> **Exercise goal**
Once you reach the line holding "df_runtime : option string;", write out that line and every later one exactly, ending with the last line of the data; write nothing else.

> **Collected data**
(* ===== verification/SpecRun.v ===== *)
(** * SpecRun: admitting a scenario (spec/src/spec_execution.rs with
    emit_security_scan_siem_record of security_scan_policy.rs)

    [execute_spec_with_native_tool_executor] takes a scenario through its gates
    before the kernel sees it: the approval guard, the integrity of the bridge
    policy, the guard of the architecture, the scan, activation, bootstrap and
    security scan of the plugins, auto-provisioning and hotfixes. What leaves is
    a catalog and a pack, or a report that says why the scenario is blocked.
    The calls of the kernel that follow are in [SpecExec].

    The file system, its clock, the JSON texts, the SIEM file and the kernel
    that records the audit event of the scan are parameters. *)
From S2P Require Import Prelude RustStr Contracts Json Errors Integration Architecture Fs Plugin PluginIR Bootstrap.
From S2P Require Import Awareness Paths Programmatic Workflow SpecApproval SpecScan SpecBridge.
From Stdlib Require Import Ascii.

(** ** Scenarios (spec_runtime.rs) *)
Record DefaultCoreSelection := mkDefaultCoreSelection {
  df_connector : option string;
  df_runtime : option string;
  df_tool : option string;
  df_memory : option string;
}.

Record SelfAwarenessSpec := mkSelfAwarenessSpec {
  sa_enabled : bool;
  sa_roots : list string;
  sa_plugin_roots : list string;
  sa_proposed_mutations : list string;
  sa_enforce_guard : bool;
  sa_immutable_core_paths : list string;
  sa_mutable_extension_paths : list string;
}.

> **Problem solution**
  df_runtime : option string;
  df_tool : option string;
  df_memory : option string;
}.

Record SelfAwarenessSpec := mkSelfAwarenessSpec {
  sa_enabled : bool;
  sa_roots : list string;
  sa_plugin_roots : list string;
  sa_proposed_mutations : list string;
  sa_enforce_guard : bool;
  sa_immutable_core_paths : list string;
  sa_mutable_extension_paths : list string;
}.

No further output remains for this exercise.